[Opening DATASET CONTENT section]
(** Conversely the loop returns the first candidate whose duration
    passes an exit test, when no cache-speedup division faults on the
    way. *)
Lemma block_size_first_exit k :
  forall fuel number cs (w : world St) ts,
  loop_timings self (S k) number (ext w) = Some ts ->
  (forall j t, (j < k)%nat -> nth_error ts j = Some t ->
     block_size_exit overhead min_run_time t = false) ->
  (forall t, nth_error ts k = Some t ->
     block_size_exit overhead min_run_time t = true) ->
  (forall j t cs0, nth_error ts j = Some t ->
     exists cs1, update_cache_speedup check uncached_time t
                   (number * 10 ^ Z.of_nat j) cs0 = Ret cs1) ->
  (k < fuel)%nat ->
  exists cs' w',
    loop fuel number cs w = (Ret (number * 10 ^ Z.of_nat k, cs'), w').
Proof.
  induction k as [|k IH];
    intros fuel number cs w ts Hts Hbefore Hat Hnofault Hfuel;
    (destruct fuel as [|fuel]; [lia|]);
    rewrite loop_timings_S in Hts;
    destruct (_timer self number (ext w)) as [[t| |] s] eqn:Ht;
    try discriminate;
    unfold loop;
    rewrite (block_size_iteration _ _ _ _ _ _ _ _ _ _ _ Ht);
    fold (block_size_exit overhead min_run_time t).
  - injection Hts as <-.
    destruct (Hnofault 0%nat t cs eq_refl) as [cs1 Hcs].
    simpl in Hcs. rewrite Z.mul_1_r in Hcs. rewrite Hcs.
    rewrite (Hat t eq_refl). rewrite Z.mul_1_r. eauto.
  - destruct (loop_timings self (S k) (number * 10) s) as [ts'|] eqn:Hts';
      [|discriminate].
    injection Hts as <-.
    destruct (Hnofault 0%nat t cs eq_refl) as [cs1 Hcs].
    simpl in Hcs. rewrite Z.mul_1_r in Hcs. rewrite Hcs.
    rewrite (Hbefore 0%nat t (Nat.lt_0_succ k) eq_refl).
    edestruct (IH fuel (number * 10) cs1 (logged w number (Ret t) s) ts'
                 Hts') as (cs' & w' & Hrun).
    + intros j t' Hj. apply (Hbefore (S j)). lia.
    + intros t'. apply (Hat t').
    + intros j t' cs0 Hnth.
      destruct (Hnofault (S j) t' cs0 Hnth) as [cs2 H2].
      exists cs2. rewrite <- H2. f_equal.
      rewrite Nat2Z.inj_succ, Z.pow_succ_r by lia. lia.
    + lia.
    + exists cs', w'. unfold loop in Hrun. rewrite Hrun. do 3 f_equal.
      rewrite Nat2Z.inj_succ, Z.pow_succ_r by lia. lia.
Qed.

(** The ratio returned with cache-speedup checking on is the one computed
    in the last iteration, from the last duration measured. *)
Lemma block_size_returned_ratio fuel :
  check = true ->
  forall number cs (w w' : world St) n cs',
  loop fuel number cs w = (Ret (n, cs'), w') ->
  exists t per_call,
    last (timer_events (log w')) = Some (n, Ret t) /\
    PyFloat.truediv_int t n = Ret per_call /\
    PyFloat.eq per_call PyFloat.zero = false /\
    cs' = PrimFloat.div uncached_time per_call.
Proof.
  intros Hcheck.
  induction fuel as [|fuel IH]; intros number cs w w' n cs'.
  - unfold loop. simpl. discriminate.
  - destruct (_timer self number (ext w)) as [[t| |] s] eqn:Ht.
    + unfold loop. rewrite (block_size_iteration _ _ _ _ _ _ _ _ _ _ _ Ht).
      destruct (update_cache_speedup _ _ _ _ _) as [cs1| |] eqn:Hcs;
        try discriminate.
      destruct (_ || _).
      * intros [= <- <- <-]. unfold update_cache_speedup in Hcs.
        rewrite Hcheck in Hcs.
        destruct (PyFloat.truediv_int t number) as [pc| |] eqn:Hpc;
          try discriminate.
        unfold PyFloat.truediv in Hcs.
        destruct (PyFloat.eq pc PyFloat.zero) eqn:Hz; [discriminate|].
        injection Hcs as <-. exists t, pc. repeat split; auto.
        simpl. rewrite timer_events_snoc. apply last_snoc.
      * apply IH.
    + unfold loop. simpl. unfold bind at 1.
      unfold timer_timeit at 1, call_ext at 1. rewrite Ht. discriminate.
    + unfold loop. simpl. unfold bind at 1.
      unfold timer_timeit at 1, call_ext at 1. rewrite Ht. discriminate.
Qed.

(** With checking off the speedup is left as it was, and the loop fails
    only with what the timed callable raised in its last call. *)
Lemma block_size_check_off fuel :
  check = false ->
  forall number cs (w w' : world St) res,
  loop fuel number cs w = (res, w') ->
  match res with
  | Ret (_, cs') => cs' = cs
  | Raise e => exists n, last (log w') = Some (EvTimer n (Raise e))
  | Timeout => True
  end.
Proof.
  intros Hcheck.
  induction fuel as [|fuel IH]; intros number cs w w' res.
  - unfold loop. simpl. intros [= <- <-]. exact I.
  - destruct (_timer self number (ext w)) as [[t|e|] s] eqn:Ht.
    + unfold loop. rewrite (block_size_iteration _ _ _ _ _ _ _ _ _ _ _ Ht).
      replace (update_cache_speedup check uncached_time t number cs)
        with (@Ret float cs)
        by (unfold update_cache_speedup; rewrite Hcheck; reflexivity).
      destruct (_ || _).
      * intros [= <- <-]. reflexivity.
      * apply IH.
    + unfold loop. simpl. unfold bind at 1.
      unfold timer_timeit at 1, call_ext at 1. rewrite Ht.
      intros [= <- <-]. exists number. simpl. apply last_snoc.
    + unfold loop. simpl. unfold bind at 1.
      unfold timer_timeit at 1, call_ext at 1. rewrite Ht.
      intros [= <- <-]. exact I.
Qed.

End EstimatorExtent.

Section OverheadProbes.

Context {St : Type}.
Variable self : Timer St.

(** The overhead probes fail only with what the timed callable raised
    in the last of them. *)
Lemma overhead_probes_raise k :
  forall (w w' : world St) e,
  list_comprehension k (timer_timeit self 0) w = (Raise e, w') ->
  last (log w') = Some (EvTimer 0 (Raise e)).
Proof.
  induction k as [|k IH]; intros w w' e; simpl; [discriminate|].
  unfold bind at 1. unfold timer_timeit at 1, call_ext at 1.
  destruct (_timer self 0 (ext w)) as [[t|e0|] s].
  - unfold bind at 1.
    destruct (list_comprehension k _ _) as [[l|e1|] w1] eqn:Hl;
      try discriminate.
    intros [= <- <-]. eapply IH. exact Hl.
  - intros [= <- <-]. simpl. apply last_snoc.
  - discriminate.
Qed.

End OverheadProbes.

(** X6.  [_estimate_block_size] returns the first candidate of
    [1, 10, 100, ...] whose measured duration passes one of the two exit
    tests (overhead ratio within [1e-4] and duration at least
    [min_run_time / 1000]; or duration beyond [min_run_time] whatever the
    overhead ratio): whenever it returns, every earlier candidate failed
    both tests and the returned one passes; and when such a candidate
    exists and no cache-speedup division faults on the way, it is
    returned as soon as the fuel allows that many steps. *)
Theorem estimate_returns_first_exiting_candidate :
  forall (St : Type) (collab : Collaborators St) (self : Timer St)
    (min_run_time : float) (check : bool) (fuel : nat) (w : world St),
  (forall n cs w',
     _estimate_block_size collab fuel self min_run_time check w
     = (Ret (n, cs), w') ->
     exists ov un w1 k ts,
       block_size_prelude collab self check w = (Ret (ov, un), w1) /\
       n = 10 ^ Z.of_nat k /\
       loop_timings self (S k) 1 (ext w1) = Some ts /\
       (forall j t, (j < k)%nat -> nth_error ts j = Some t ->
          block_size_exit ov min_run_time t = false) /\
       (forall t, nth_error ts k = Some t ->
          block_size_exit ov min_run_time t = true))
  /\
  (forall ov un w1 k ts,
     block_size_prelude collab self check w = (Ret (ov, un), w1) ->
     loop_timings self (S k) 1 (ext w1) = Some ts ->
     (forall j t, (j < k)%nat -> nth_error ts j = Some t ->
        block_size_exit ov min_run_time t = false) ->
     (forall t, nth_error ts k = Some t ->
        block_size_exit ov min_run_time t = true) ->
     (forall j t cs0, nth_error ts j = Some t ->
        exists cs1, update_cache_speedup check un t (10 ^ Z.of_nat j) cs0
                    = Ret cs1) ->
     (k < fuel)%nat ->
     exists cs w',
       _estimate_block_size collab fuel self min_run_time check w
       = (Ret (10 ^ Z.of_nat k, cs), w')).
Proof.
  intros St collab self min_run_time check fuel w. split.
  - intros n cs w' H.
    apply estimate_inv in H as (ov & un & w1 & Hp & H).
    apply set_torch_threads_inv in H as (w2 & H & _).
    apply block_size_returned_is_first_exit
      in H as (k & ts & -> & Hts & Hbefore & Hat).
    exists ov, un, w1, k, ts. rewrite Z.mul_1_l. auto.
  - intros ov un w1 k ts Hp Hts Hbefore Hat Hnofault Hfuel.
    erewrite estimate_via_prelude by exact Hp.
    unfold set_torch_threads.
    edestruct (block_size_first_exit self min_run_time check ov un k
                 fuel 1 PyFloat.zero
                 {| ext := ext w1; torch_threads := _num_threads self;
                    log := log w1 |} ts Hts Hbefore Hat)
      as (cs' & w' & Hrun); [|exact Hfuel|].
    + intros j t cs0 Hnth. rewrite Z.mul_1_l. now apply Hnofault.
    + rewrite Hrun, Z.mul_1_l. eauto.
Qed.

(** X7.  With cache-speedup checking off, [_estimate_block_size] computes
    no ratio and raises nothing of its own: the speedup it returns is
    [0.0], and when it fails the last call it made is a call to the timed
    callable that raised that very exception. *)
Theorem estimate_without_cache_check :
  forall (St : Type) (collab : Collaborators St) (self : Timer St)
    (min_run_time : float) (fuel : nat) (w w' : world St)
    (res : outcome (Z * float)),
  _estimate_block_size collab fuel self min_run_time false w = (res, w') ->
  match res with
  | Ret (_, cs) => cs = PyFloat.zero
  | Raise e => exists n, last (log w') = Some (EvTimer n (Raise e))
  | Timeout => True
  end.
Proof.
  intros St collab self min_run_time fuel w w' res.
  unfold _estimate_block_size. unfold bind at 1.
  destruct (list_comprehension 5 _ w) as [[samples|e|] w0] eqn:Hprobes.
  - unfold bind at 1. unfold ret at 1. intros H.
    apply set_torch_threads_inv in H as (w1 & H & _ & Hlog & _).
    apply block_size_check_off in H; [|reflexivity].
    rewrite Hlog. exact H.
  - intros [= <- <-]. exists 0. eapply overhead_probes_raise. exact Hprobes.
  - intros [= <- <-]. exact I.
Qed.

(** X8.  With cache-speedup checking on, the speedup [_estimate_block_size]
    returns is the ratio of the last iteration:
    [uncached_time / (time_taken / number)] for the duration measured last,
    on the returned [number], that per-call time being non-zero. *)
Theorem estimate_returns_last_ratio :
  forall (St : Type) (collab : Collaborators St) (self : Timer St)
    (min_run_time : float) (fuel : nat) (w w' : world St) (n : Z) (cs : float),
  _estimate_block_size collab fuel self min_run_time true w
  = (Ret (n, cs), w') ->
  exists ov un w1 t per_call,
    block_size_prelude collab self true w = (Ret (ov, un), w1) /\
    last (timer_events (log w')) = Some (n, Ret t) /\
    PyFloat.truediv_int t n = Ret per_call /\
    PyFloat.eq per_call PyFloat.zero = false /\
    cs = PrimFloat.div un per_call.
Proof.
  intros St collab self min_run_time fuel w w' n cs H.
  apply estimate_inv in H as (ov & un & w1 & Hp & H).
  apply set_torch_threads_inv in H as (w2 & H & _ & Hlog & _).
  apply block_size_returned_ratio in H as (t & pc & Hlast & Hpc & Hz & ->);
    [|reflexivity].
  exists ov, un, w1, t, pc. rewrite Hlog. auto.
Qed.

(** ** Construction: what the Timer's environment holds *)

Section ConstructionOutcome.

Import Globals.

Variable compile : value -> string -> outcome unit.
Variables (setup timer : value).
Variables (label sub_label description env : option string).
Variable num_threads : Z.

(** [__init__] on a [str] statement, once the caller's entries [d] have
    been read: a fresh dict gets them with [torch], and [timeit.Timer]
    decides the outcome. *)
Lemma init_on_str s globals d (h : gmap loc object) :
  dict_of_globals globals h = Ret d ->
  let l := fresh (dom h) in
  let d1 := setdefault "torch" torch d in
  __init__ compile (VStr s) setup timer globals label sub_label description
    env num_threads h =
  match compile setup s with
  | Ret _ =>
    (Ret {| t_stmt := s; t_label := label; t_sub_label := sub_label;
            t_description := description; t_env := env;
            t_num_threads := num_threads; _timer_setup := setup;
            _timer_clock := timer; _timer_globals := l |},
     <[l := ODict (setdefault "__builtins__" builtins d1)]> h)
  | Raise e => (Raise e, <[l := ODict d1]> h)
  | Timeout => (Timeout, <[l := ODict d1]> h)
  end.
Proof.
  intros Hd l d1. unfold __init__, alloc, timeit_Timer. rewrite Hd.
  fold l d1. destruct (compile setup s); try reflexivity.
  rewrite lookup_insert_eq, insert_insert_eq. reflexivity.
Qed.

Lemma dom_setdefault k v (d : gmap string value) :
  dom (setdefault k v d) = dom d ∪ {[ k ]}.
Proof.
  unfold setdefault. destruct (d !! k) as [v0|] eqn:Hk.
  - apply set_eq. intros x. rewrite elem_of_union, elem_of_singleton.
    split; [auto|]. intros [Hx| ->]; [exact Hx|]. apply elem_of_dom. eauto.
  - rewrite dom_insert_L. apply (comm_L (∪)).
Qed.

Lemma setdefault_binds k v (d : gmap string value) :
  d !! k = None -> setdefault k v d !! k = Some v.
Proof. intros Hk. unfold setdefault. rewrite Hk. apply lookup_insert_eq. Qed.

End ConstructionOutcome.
[Closing DATASET CONTENT section]
Retype exactly the lines of the data above that fall between the line with "- discriminate." and the line with "both tests and", inclusive, and add nothing.

  - discriminate.
Qed.

End OverheadProbes.

(** X6.  [_estimate_block_size] returns the first candidate of
    [1, 10, 100, ...] whose measured duration passes one of the two exit
    tests (overhead ratio within [1e-4] and duration at least
    [min_run_time / 1000]; or duration beyond [min_run_time] whatever the
    overhead ratio): whenever it returns, every earlier candidate failed
    both tests and the returned one passes; and when such a candidate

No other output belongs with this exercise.